_Task:_ With the first line below as the start and the line containing "forall n r, seen" as the end, copy every line between them exactly, ends included.

_Data for analysis:_
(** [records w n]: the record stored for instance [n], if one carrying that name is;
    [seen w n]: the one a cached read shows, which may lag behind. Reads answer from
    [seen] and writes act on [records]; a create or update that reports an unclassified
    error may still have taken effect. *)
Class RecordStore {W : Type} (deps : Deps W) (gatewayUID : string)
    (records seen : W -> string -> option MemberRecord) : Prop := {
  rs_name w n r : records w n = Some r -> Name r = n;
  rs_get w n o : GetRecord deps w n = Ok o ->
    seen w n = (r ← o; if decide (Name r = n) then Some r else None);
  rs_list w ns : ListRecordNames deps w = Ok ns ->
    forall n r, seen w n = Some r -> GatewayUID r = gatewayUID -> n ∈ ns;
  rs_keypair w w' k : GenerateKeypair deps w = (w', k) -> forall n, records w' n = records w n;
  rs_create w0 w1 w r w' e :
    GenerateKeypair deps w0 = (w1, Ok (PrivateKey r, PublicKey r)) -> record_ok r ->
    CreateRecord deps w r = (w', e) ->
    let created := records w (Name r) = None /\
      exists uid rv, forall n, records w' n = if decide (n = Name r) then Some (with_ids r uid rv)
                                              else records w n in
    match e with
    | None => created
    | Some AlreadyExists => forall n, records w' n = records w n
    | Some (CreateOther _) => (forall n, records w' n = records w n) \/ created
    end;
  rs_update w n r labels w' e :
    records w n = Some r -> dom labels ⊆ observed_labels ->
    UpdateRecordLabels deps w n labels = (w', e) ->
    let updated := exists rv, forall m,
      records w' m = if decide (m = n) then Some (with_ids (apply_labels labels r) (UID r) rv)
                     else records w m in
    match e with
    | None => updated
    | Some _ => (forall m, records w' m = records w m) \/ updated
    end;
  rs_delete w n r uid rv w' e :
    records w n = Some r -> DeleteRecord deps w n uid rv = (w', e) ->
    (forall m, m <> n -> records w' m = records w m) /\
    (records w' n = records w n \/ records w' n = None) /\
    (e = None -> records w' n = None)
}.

_Response to this exercise:_
(** [records w n]: the record stored for instance [n], if one carrying that name is;
    [seen w n]: the one a cached read shows, which may lag behind. Reads answer from
    [seen] and writes act on [records]; a create or update that reports an unclassified
    error may still have taken effect. *)
Class RecordStore {W : Type} (deps : Deps W) (gatewayUID : string)
    (records seen : W -> string -> option MemberRecord) : Prop := {
  rs_name w n r : records w n = Some r -> Name r = n;
  rs_get w n o : GetRecord deps w n = Ok o ->
    seen w n = (r ← o; if decide (Name r = n) then Some r else None);
  rs_list w ns : ListRecordNames deps w = Ok ns ->
    forall n r, seen w n = Some r -> GatewayUID r = gatewayUID -> n ∈ ns;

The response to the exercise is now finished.